ON MALES AND GAP YEARS:

While a gap year can benefit nearly everyone who takes one, Carlton says he wishes males in particular were forced to go. His reasoning is two fold:

For one, their first year drop-out rates are double that of women.

“And two, they’re more culturally isolated, and they’re rewarded for certain sorts of behaviors that slow maturity,” explains Carlton. “Men are very underrepresented, particularly in the private colleges, and are less academically prepared as students because males are always a little behind the curve to begin with. That’s why I think it's extra important for them to go international.”

He adds: “The irony is when they develop broader and more mature  skills, their grades go up, but because they’re men, they end up getting privileged in the liberal arts system because they’re  so underrepresented.”

ON WHAT TO EXPECT:

Due to the intensity of the situation, parents should also expect some magnification or exaggeration. Carlton sums it up best when he says a gap year is so intense because it’s physical, mental, emotional and political: “Rarely do you get to do all of that at the same time,” he adds.

ON ADJUSTING:

Just like the transition to college, some students adapt quickly, while others might take more time to settle in and get their bearings. As a parent, it can be hard to watch your child struggle to adjust, but Carlton Rounds says most people fall into a standard spectrum when confronted with issues like culture shock.

There are students who go and have very little initial culture shock, so much so that they don’t even have the honeymoon period. For those people, Carlton says the experience slowly amps up throughout their time away. On the other hand, there are times when students arrive and are hit with intense culture shock immediately where they may struggle for the first few days or weeks. “I always let people know that both of those scenarios are completely normal,” he adds.

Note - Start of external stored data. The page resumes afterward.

(** [from_repr]: the value a discriminant stands for. *)
Definition status_from_repr (v : Z) : option sgx_status_t :=
  if v =? 0x00000000 then Some SGX_SUCCESS
  else if v =? 0x00000001 then Some SGX_ERROR_UNEXPECTED
  else if v =? 0x00000002 then Some SGX_ERROR_INVALID_PARAMETER
  else if v =? 0x00000003 then Some SGX_ERROR_OUT_OF_MEMORY
  else if v =? 0x00000004 then Some SGX_ERROR_ENCLAVE_LOST
  else if v =? 0x00000005 then Some SGX_ERROR_INVALID_STATE
  else if v =? 0x00000008 then Some SGX_ERROR_FEATURE_NOT_SUPPORTED
  else if v =? 0x00000009 then Some SGX_PTHREAD_EXIT
  else if v =? 0x0000000A then Some SGX_ERROR_MEMORY_MAP_FAILURE
  else if v =? 0x00001001 then Some SGX_ERROR_INVALID_FUNCTION
  else if v =? 0x00001003 then Some SGX_ERROR_OUT_OF_TCS
  else if v =? 0x00001006 then Some SGX_ERROR_ENCLAVE_CRASHED
  else if v =? 0x00001007 then Some SGX_ERROR_ECALL_NOT_ALLOWED
  else if v =? 0x00001008 then Some SGX_ERROR_OCALL_NOT_ALLOWED
  else if v =? 0x00001009 then Some SGX_ERROR_STACK_OVERRUN
  else if v =? 0x00002000 then Some SGX_ERROR_UNDEFINED_SYMBOL
  else if v =? 0x00002001 then Some SGX_ERROR_INVALID_ENCLAVE
  else if v =? 0x00002002 then Some SGX_ERROR_INVALID_ENCLAVE_ID
  else if v =? 0x00002003 then Some SGX_ERROR_INVALID_SIGNATURE
  else if v =? 0x00002004 then Some SGX_ERROR_NDEBUG_ENCLAVE
  else if v =? 0x00002005 then Some SGX_ERROR_OUT_OF_EPC
  else if v =? 0x00002006 then Some SGX_ERROR_NO_DEVICE
  else if v =? 0x00002007 then Some SGX_ERROR_MEMORY_MAP_CONFLICT
  else if v =? 0x00002009 then Some SGX_ERROR_INVALID_METADATA
  else if v =? 0x0000200C then Some SGX_ERROR_DEVICE_BUSY
  else if v =? 0x0000200D then Some SGX_ERROR_INVALID_VERSION
  else if v =? 0x0000200E then Some SGX_ERROR_MODE_INCOMPATIBLE
  else if v =? 0x0000200F then Some SGX_ERROR_ENCLAVE_FILE_ACCESS
  else if v =? 0x00002010 then Some SGX_ERROR_INVALID_MISC
  else if v =? 0x00002011 then Some SGX_ERROR_INVALID_LAUNCH_TOKEN
  else if v =? 0x00003001 then Some SGX_ERROR_MAC_MISMATCH
  else if v =? 0x00003002 then Some SGX_ERROR_INVALID_ATTRIBUTE
  else if v =? 0x00003003 then Some SGX_ERROR_INVALID_CPUSVN
  else if v =? 0x00003004 then Some SGX_ERROR_INVALID_ISVSVN
  else if v =? 0x00003005 then Some SGX_ERROR_INVALID_KEYNAME
  else if v =? 0x00004001 then Some SGX_ERROR_SERVICE_UNAVAILABLE
  else if v =? 0x00004002 then Some SGX_ERROR_SERVICE_TIMEOUT
  else if v =? 0x00004003 then Some SGX_ERROR_AE_INVALID_EPIDBLOB
  else if v =? 0x00004004 then Some SGX_ERROR_SERVICE_INVALID_PRIVILEGE
  else if v =? 0x00004005 then Some SGX_ERROR_EPID_MEMBER_REVOKED
  else if v =? 0x00004006 then Some SGX_ERROR_UPDATE_NEEDED
  else if v =? 0x00004007 then Some SGX_ERROR_NETWORK_FAILURE
  else if v =? 0x00004008 then Some SGX_ERROR_AE_SESSION_INVALID
  else if v =? 0x0000400A then Some SGX_ERROR_BUSY
  else if v =? 0x0000400C then Some SGX_ERROR_MC_NOT_FOUND
  else if v =? 0x0000400D then Some SGX_ERROR_MC_NO_ACCESS_RIGHT
  else if v =? 0x0000400E then Some SGX_ERROR_MC_USED_UP
  else if v =? 0x0000400F then Some SGX_ERROR_MC_OVER_QUOTA
  else if v =? 0x00004011 then Some SGX_ERROR_KDF_MISMATCH
  else if v =? 0x00004012 then Some SGX_ERROR_UNRECOGNIZED_PLATFORM
  else if v =? 0x00004013 then Some SGX_ERROR_UNSUPPORTED_CONFIG
  else if v =? 0x00005002 then Some SGX_ERROR_NO_PRIVILEGE
  else if v =? 0x00006001 then Some SGX_ERROR_PCL_ENCRYPTED
  else if v =? 0x00006002 then Some SGX_ERROR_PCL_NOT_ENCRYPTED
  else if v =? 0x00006003 then Some SGX_ERROR_PCL_MAC_MISMATCH
  else if v =? 0x00006004 then Some SGX_ERROR_PCL_SHA_MISMATCH
  else if v =? 0x00006005 then Some SGX_ERROR_PCL_GUID_MISMATCH
  else if v =? 0x00007001 then Some SGX_ERROR_FILE_BAD_STATUS
  else if v =? 0x00007002 then Some SGX_ERROR_FILE_NO_KEY_ID
  else if v =? 0x00007003 then Some SGX_ERROR_FILE_NAME_MISMATCH
  else if v =? 0x00007004 then Some SGX_ERROR_FILE_NOT_SGX_FILE
  else if v =? 0x00007005 then Some SGX_ERROR_FILE_CANT_OPEN_RECOVERY_FILE
  else if v =? 0x00007006 then Some SGX_ERROR_FILE_CANT_WRITE_RECOVERY_FILE
  else if v =? 0x00007007 then Some SGX_ERROR_FILE_RECOVERY_NEEDED
  else if v =? 0x00007008 then Some SGX_ERROR_FILE_FLUSH_FAILED
  else if v =? 0x00007009 then Some SGX_ERROR_FILE_CLOSE_FAILED
  else if v =? 0x00008001 then Some SGX_ERROR_UNSUPPORTED_ATT_KEY_ID
  else if v =? 0x00008002 then Some SGX_ERROR_ATT_KEY_CERTIFICATION_FAILURE
  else if v =? 0x00008003 then Some SGX_ERROR_ATT_KEY_UNINITIALIZED
  else if v =? 0x00008004 then Some SGX_ERROR_INVALID_ATT_KEY_CERT_DATA
  else if v =? 0x00008005 then Some SGX_ERROR_PLATFORM_CERT_UNAVAILABLE
  else if v =? 0x0000F001 then Some SGX_INTERNAL_ERROR_ENCLAVE_CREATE_INTERRUPTED
  else if v =? 0x0F00F001 then Some SGX_ERROR_WASM_BUFFER_TOO_SHORT
  else if v =? 0x0F00F002 then Some SGX_ERROR_WASM_INTERPRETER_ERROR
  else if v =? 0x0F00F003 then Some SGX_ERROR_WASM_LOAD_MODULE_ERROR
  else if v =? 0x0F00F004 then Some SGX_ERROR_WASM_TRY_LOAD_ERROR
  else if v =? 0x0F00F005 then Some SGX_ERROR_WASM_REGISTER_ERROR
  else if v =? 0x0F00E001 then Some SGX_ERROR_FAAS_BUFFER_TOO_SHORT
  else if v =? 0x0F00E002 then Some SGX_ERROR_FAAS_INTERNAL_ERROR
  else None.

Because students come from various sub-groups, they may also have different sets of needs that influence how they adjust. Carlton says because he works with diverse racial and socio-economical backgrounds, different questions come up for certain students surrounding how they’ll be accepted to the group.

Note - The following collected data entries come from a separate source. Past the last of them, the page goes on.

(* ===== verification/AlignAlloc.v ===== *)
(** AlignAlloc: memory for secrets, sgx_alloc/src/alignalloc.rs and alignbox.rs.

    The first bytes of a cache line can leak (INTEL-SA-00219), so the allocator
    places an object such that the bytes its caller names ([AlignReq]) are not
    there.  It computes a padding from a bitmap of the named bytes modulo 64, asks
    [malloc] for a larger block, and keeps the address of the block in the eight
    bytes before the object.

    The heap is a list of live blocks (address and size), the contents of memory and
    a flag that an access left every live block, or that an address was freed that
    is no block.  Where [malloc] puts a block is the parameter [Malloc].  A panic
    ends the enclave.  [i64] values are signed, [u64] and [usize] values not. *)
From Stdlib Require Import ZArith Lia Strings.Byte.
From stdpp Require Import base numbers list option tactics.
From S2P Require Import Prelude.

(** * The heap *)
Record heap := { h_live : list (Z * Z); h_mem : Z -> byte; h_fault : bool }.

Definition inside (a n : Z) (b : Z * Z) : bool := (b.1 <=? a) && (a + n <=? b.1 + b.2).

Definition in_block (h : heap) (a n : Z) : bool := existsb (inside a n) (h_live h).

Definition put (m : Z -> byte) (a : Z) (bs : list byte) : Z -> byte := fun x =>
  if (a <=? x) && (x <? a + zlen bs) then bs !!! Z.to_nat (x - a) else m x.

Definition get (m : Z -> byte) (a : Z) (n : nat) : list byte := (fun i => m (a + Z.of_nat i)) <$> seq 0 n.

(** Where the C library puts a block of [n] bytes; 0 is its failure. *)
Class Malloc := { pick : heap -> Z -> Z }.

(** A program on the heap; a panic ends it. *)
Definition M (A : Type) : Type := heap -> panics (A * heap).
#[export] Instance m_ret : MRet M := fun _ a h => Done (a, h).
#[export] Instance m_bind : MBind M := fun _ _ k m h =>
  match m h with Done (a, h') => k a h' | Panic => Panic end.

Definition lift {A} (p : panics A) : M A := fun h => match p with Done a => Done (a, h) | Panic => Panic end.

Definition store (a : Z) (bs : list byte) : M unit := fun h => Done (tt,
  {| h_live := h_live h; h_mem := put (h_mem h) a bs;
     h_fault := h_fault h || negb (in_block h a (zlen bs)) |}).

(** A store through a pointer into the block at [base] *)
Definition in_block_at (h : heap) (base a n : Z) : bool :=
  existsb (fun b => (b.1 =? base) && inside a n b) (h_live h).

Definition store_at (base a : Z) (bs : list byte) : M unit := fun h => Done (tt,
  {| h_live := h_live h; h_mem := put (h_mem h) a bs;
     h_fault := h_fault h || negb (in_block_at h base a (zlen bs)) |}).

Definition load (a : Z) (n : nat) : M (list byte) := fun h => Done (get (h_mem h) a n,
  {| h_live := h_live h; h_mem := h_mem h; h_fault := h_fault h || negb (in_block h a (Z.of_nat n)) |}).

Definition malloc `{Malloc} (n : Z) : M Z := fun h =>
  let a := pick h n in
  if a =? 0 then Done (0, h)
  else Done (a, {| h_live := (a, n) :: h_live h; h_mem := h_mem h; h_fault := h_fault h |}).

Definition free (a : Z) : M unit := fun h =>
  if a =? 0 then Done (tt, h)
  else Done (tt, {| h_live := filter (fun b => b.1 <> a) (h_live h); h_mem := h_mem h;
                    h_fault := h_fault h || negb (existsb (fun b => b.1 =? a) (h_live h)) |}).

(** * Layouts *)
Record Layout := { l_size : Z; l_align : Z }.
Record AlignReq := { r_offset : Z; r_len : Z }.
Inductive AlignLayoutErr := LayoutErr.
Inductive AlighAllocErr := AllocErr.

Definition is_power_of_two (n : Z) : bool := bool_decide (n = 2 ^ Z.log2 n).

(** [Layout::from_size_align] *)
Definition from_size_align (size align : Z) : option Layout :=
  if negb (is_power_of_two align) then None
  else if size >? usize_max - (align - 1) then None
  else Some {| l_size := size; l_align := align |}.

Definition check_layout (layout : Layout) : bool :=
  negb ((l_size layout =? 0) || negb (is_power_of_two (l_align layout))
        || (l_size layout >? usize_max - (l_align layout - 1))).

(** * The bitmap *)

(** [(0 - c as isize) as usize] *)
Definition usize_neg (c : Z) : Z := wrap 64 (swrap 64 (0 - swrap 64 c)).

(** [__rol] *)
Definition rol_masked (v c m : Z) : Z :=
  Z.lor (wrap 64 (Z.shiftl v (Z.land c m))) (Z.shiftr v (Z.land (usize_neg c) m)).

Definition rol (v c : Z) : Z := swrap 64 (rol_masked (wrap 64 v) c (8 * 8 - 1)).

Definition ror (v c : Z) : Z := rol v (usize_neg c).

(** The recursive functions have a bound on their depth, beyond which the stack
    ends; the theorems show that none comes near it. *)
Fixpoint gen_alignmask (depth : nat) (al a m : Z) : panics Z :=
  match depth with
  | O => Panic
  | S depth =>
      if a >? al then gen_alignmask depth al (Z.shiftr a 1) (Z.lor m (Z.shiftr m (Z.shiftr a 1)))
      else Done (swrap 64 m)
  end.

Fixpoint count_lzb (depth : nat) (bmp : Z) : panics Z :=
  match depth with
  | O => Panic
  | S depth =>
      if bmp =? 0 then Done (-1)
      else if bmp <? 0 then Done 0
      else panics_bind (count_lzb depth (swrap 64 (Z.shiftl bmp 1))) (fun n => Done (n + 1))
  end.

Definition depth : nat := 100.

(** The paddings that would bring a byte of [bmp] to a place that leaks *)
Definition taken (bmp : Z) : Z :=
  Z.lor (ror (Z.lor (Z.lor (Z.lor bmp (ror bmp 1)) (ror bmp 2)) (ror bmp 3)) 5) (ror bmp 1).

Definition calc_lspc (al bmp : Z) : panics Z :=
  if negb (is_power_of_two al) then Done (-2)
  else panics_bind (gen_alignmask depth al (8 * 8) (Z.shiftl 1 (8 * 8 - 1)))
    (fun mask => count_lzb depth (Z.land (Z.lnot (taken bmp)) mask)).

(** [__calc_algn] *)
Fixpoint halve_align (depth : nat) (size a : Z) : panics Z :=
  match depth with
  | O => Panic
  | S depth => if (a >? 8) && (size <=? a / 2) then halve_align depth size (a / 2) else Done a
  end.

Definition calc_algn (al size : Z) : panics Z :=
  if al >? 64 then Done al else halve_align depth size (8 * 8).

Fixpoint bitmap_loop (align_req : list AlignReq) (bmp : Z) : Z :=
  match align_req with
  | [] => bmp
  | req :: align_req =>
      if r_len req >? 63 then -1
      else bitmap_loop align_req
        (Z.lor bmp (rol (swrap 64 (swrap 64 (Z.shiftl 1 (r_len req)) - 1)) (r_offset req)))
  end.
Definition make_bitmap (align_req : list AlignReq) : Z := bitmap_loop align_req 0.

(** * Checking the requests *)
Definition check_overflow (buf len : Z) : bool := usize_max <? buf + len.

(** The loop over the bytes of one request; [None]: a byte is marked already. *)
Fixpoint mark (count : nat) (offset : Z) (bmp : list Z) : panics (option (list Z)) :=
  match count with
  | O => Done (Some bmp)
  | S count =>
      match bmp !! Z.to_nat (offset / 8) with
      | None => Panic
      | Some b =>
          if negb (Z.land b (Z.shiftl 1 (offset `mod` 8)) =? 0) then Done None
          else mark count (offset + 1)
                 (<[Z.to_nat (offset / 8) := Z.lor b (Z.shiftl 1 (offset `mod` 8))]> bmp)
      end
  end.

Fixpoint check_reqs (size : Z) (align_req : list AlignReq) (bmp : list Z) : panics bool :=
  match align_req with
  | [] => Done true
  | req :: align_req =>
      if check_overflow (r_offset req) (r_len req) || (wrap 64 (r_offset req + r_len req) >? size)
      then Done false
      else panics_bind (mark (Z.to_nat (r_len req)) (r_offset req) bmp) (fun o =>
        match o with None => Done false | Some bmp => check_reqs size align_req bmp end)
  end.

Section platform.
Context `{Malloc}.

Definition check_align_req (size : Z) (align_req : list AlignReq) : M bool :=
  if bool_decide (align_req = []) then mret false
  else
    let len := wrap 64 (size + 7) / 8 in
    ptr ← malloc len;
    if ptr =? 0 then mret false
    else
      _ ← store_at ptr ptr (zeros (Z.to_nat len));
      ok ← lift (check_reqs size align_req (replicate (Z.to_nat len) 0));
      if (ok : bool) then mret true
      else (_ ← free ptr; mret false).

Definition padding_needed_for (layout : Layout) (align_req : list AlignReq) : M (result AlignLayoutErr Z) :=
  if negb (check_layout layout) then mret (Err LayoutErr)
  else
    ok ← check_align_req (l_size layout) align_req;
    if negb ok then mret (Err LayoutErr)
    else
      offset ← lift (calc_lspc (l_align layout) (make_bitmap align_req));
      mret (if offset <? 0 then Err LayoutErr else Ok offset).

Definition align_needed_for (layout : Layout) (offset : Z) : panics Z :=
  calc_algn (l_align layout) (wrap 64 (l_size layout + offset)).

Definition pad_align_to (layout : Layout) (align_req : list AlignReq) : M (result AlignLayoutErr Layout) :=
  r ← padding_needed_for layout align_req;
  match r with
  | Err e => mret (Err e)
  | Ok pad =>
      align ← lift (align_needed_for layout pad);
      mret (match from_size_align (wrap 64 (pad + align + l_size layout)) align with
            | Some l => Ok l
            | None => Err LayoutErr
            end)
  end.

(** * Blocks *)
Definition make_aligned_ptr (raw align offset : Z) : Z :=
  wrap 64 (Z.land (wrap 64 (raw + align - 1)) (unot 64 (align - 1)) + offset).

Definition alloc_with_pad_align_in (zeroed : bool) (layout align_layout : Layout) : M Z :=
  if negb (check_layout layout) then mret 0
  else if negb (check_layout align_layout) then mret 0
  else if l_size align_layout <? wrap 64 (l_size layout + l_align align_layout) then mret 0
  else
    let pad := wrap 64 (l_size align_layout - l_align align_layout - l_size layout) in
    raw ← malloc (wrap 64 (l_size align_layout + 8));
    if raw =? 0 then mret raw
    else
      _ ← (if zeroed then store_at raw raw (zeros (Z.to_nat (l_size align_layout))) else mret tt);
      let ptr := make_aligned_ptr raw (l_align align_layout) pad in
      _ ← store_at raw (ptr - 8) (le_bytes 8 raw);
      mret ptr.

Definition alloc_with_pad_align : Layout -> Layout -> M Z := alloc_with_pad_align_in false.
Definition alloc_with_pad_align_zeroed : Layout -> Layout -> M Z := alloc_with_pad_align_in true.

Definition whole (layout : Layout) : list AlignReq := [{| r_offset := 0; r_len := l_size layout |}].

Definition alloc_with_req_in (zeroed : bool) (layout : Layout) (align_req : list AlignReq) : M Z :=
  if negb (check_layout layout) then mret 0
  else
    r ← (if bool_decide (align_req = []) then pad_align_to layout (whole layout)
         else pad_align_to layout align_req);
    match r with
    | Ok align_layout => alloc_with_pad_align_in zeroed layout align_layout
    | Err _ => mret 0
    end.

Definition alloc_with_req : Layout -> list AlignReq -> M Z := alloc_with_req_in false.
Definition alloc_with_req_zeroed : Layout -> list AlignReq -> M Z := alloc_with_req_in true.
Definition alloc (layout : Layout) : M Z := alloc_with_req layout (whole layout).
Definition alloc_zeroed (layout : Layout) : M Z := alloc_with_req_zeroed layout (whole layout).

Definition dealloc (ptr : Z) : M unit :=
  raw ← load (ptr - 8) 8;
  free (le_val raw).

(** [NonNull::new(p).ok_or(AlighAllocErr)] *)
Definition non_null (p : Z) : result AlighAllocErr Z := if p =? 0 then Err AllocErr else Ok p.
End platform.

(** * AlignBox *)
Module Box.
Section box.
Context `{Malloc}.

(** [size_of::<T>()], [align_of::<T>()] and [T::clone], on the bytes of a value *)
Context (size_of align_of : Z) (clone_value : list byte -> list byte).

Record AlignBox := { b_ptr : Z; align_layout : Layout; origin_layout : Layout }.

(** [handle_alloc_error] ends the enclave. *)
Definition or_abort (m : M Z) : M Z :=
  p ← m;
  match non_null p with Ok p => mret p | Err _ => lift Panic end.

Definition allocate_in (zeroed : bool) (align : Z) (align_req : list AlignReq) : M (option AlignBox) :=
  if size_of =? 0 then mret None
  else match from_size_align size_of align with
  | None => mret None
  | Some layout =>
      r ← pad_align_to layout align_req;
      match r with
      | Err _ => mret None
      | Ok al =>
          ptr ← or_abort (if zeroed then alloc_with_req_zeroed layout align_req else alloc_with_req layout align_req);
          mret (Some {| b_ptr := ptr; align_layout := al; origin_layout := layout |})
      end
  end.

Definition all_bytes : list AlignReq := [{| r_offset := 0; r_len := size_of |}].
Definition new_in : M (option AlignBox) := allocate_in true align_of all_bytes.
Definition new_with_align_in (align : Z) : M (option AlignBox) := allocate_in true align all_bytes.
Definition new_with_req_in (align : Z) (align_req : list AlignReq) : M (option AlignBox) :=
  if bool_decide (align_req = []) then new_in else allocate_in true align align_req.

(** [heap_init_with_req]: [initialize] writes the value in place. *)
Definition heap_init_with_req (initialize : list byte -> list byte) (align : Z) (align_req : list AlignReq) :
  M (option AlignBox) :=
  t ← new_with_req_in align align_req;
  match t with
  | None => mret None
  | Some b =>
      v ← load (b_ptr b) (Z.to_nat size_of);
      _ ← store (b_ptr b) (initialize v);
      mret (Some b)
  end.

Definition clone (self : AlignBox) : M AlignBox :=
  ptr ← or_abort (alloc_with_pad_align_zeroed (origin_layout self) (align_layout self));
  v ← load (b_ptr self) (Z.to_nat size_of);
  _ ← store ptr (take (Z.to_nat (l_size (origin_layout self))) (clone_value v));
  mret {| b_ptr := ptr; align_layout := align_layout self; origin_layout := origin_layout self |}.

Definition dealloc_buffer (self : AlignBox) : M unit :=
  if size_of =? 0 then mret tt else dealloc (b_ptr self).

Definition clone_from (self source : AlignBox) : M AlignBox :=
  ptr ← (if negb (l_size (align_layout source) =? l_size (align_layout self)) then
           ptr ← or_abort (alloc_with_pad_align_zeroed (origin_layout source) (align_layout source));
           v ← load (b_ptr source) (Z.to_nat size_of);
           _ ← store ptr (take (Z.to_nat (l_size (origin_layout source))) (clone_value v));
           _ ← dealloc_buffer self;
           mret ptr
         else
           v ← load (b_ptr source) (Z.to_nat size_of);
           _ ← store (b_ptr self) (clone_value v);
           mret (b_ptr self));
  mret {| b_ptr := ptr; align_layout := align_layout source; origin_layout := origin_layout source |}.

Definition drop (self : AlignBox) : M unit := dealloc_buffer self.
End box.
End Box.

“We can also group sexual orientation and gender identity into this conversation because often quite frankly, they're a group that has access to resources but are so uninvited in general because they or their parents or their fear they're going to be bullied,” Carlton adds.

He says for parents of children who’ve come out, the instinct may be to not send them into an environment where parent can’t control the outcome: “If you can’t control the environment, they could be in danger. True, but that assumes here at home that they are kept safe and are not in danger, which they are not.”

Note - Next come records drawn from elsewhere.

(* ===== verification/AlignBits.v ===== *)
(** AlignBits: the bit arithmetic of alignalloc.rs.

    Bit [63 - p] of the word that [count_lzb] searches says whether the padding [p] is
    good ([calc_lspc_spec]): it suits the alignment and keeps every requested byte from
    the bytes 0 and 4 to 7 of a cache line.  [check_reqs] decides whether the requests
    are apart and inside the object ([check_reqs_spec]). *)
From Stdlib Require Import ZArith Lia Strings.Byte.
From stdpp Require Import base numbers list option tactics.
From S2P Require Import Prelude AlignAlloc.

(** * Bits of machine words *)
Create HintDb word_bits.

Lemma wrap_testbit z i : 0 <= i < 64 -> Z.testbit (wrap 64 z) i = Z.testbit z i.
Proof. intros. unfold wrap. by rewrite Z.mod_pow2_bits_low by lia. Qed.

Lemma wrap_testbit_high z i : 64 <= i -> Z.testbit (wrap 64 z) i = false.
Proof. intros. unfold wrap. by rewrite Z.mod_pow2_bits_high by lia. Qed.

Lemma wrap_swrap z : wrap 64 (swrap 64 z) = wrap 64 z.
Proof.
  unfold wrap, swrap. change (64 - 1) with 63. rewrite Zminus_mod_idemp_l. f_equal. lia.
Qed.

Lemma wrap_swrap_pred z : wrap 64 (swrap 64 z - 1) = wrap 64 (z - 1).
Proof.
  unfold wrap, swrap. change (64 - 1) with 63.
  replace ((z + 2 ^ 63) `mod` 2 ^ 64 - 2 ^ 63 - 1) with ((z + 2 ^ 63) `mod` 2 ^ 64 - (2 ^ 63 + 1)) by lia.
  rewrite Zminus_mod_idemp_l. f_equal. lia.
Qed.

Lemma swrap_testbit z i : 0 <= i < 64 -> Z.testbit (swrap 64 z) i = Z.testbit z i.
Proof. intros. by rewrite <- wrap_testbit, wrap_swrap, wrap_testbit. Qed.

Lemma land_63 c : Z.land c (8 * 8 - 1) = c `mod` 64.
Proof. change (8 * 8 - 1) with (Z.ones 6). by rewrite Z.land_ones by lia. Qed.

Lemma usize_neg_eq c : usize_neg c = wrap 64 (- c).
Proof.
  unfold usize_neg. rewrite wrap_swrap. unfold wrap, swrap.
  rewrite <- (Zminus_mod_idemp_r 0). change (64 - 1) with 63. rewrite Zminus_mod_idemp_l, Zminus_mod_idemp_r.
  f_equal. lia.
Qed.

Lemma usize_neg_mod c : usize_neg c `mod` 64 = (- c) `mod` 64.
Proof. rewrite usize_neg_eq. unfold wrap. symmetry. apply Znumtheory.Zmod_div_mod; [lia..|]. by exists (2 ^ 58). Qed.

Lemma rol_testbit v c i : 0 <= i < 64 -> Z.testbit (rol v c) i = Z.testbit v ((i - c) `mod` 64).
Proof.
  intros Hi. unfold rol, rol_masked. rewrite swrap_testbit, !land_63, usize_neg_mod by done.
  rewrite Z.lor_spec, wrap_testbit, Z.shiftl_spec, Z.shiftr_spec by lia.
  pose proof (Z.mod_pos_bound c 64 ltac:(lia)) as Hc.
  destruct (decide (c `mod` 64 = 0)) as [E|E].
  - rewrite (Z.mod_opp_l_z c 64) by lia. rewrite E, Z.sub_0_r, Z.add_0_r, orb_diag, wrap_testbit by lia.
    f_equal. rewrite Zminus_mod, E, Z.sub_0_r, Zmod_mod, Z.mod_small; lia.
  - rewrite (Z.mod_opp_l_nz c 64) by lia.
    assert ((i - c) `mod` 64 = (if i <? c `mod` 64 then i - c `mod` 64 + 64 else i - c `mod` 64)) as ->.
    { rewrite <- Zminus_mod_idemp_r. destruct (Z.ltb_spec i (c `mod` 64)).
      - rewrite <- (Z_mod_plus_full _ 1 64), Z.mod_small; lia.
      - rewrite Z.mod_small; lia. }
    destruct (Z.ltb_spec i (c `mod` 64)).
    + rewrite (Z.testbit_neg_r (wrap 64 v)), wrap_testbit by lia. cbn. f_equal. lia.
    + rewrite wrap_testbit, wrap_testbit_high by lia. by rewrite orb_false_r.
Qed.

He continues: “Sometimes the students who get protected because of perceived vulnerability already have advanced coping and resiliency skills. These skills when translated in country often propel them to excel beyond their peers. That's the part that's really neat when you're saying, ‘You code shift really well and you really read a room or group for signs danger because you've had to do that since you were 14. You find there are people like you everywhere.’

ON EMERGENCIES:

“We do a lot around defining what is and is not an emergency at the beginning of a program. Is it that the library is closed in a foreign country? Because if your mom calls, she can’t help you with the country’s library. But if you lost your meds, then that’s a different story,” Carlton says.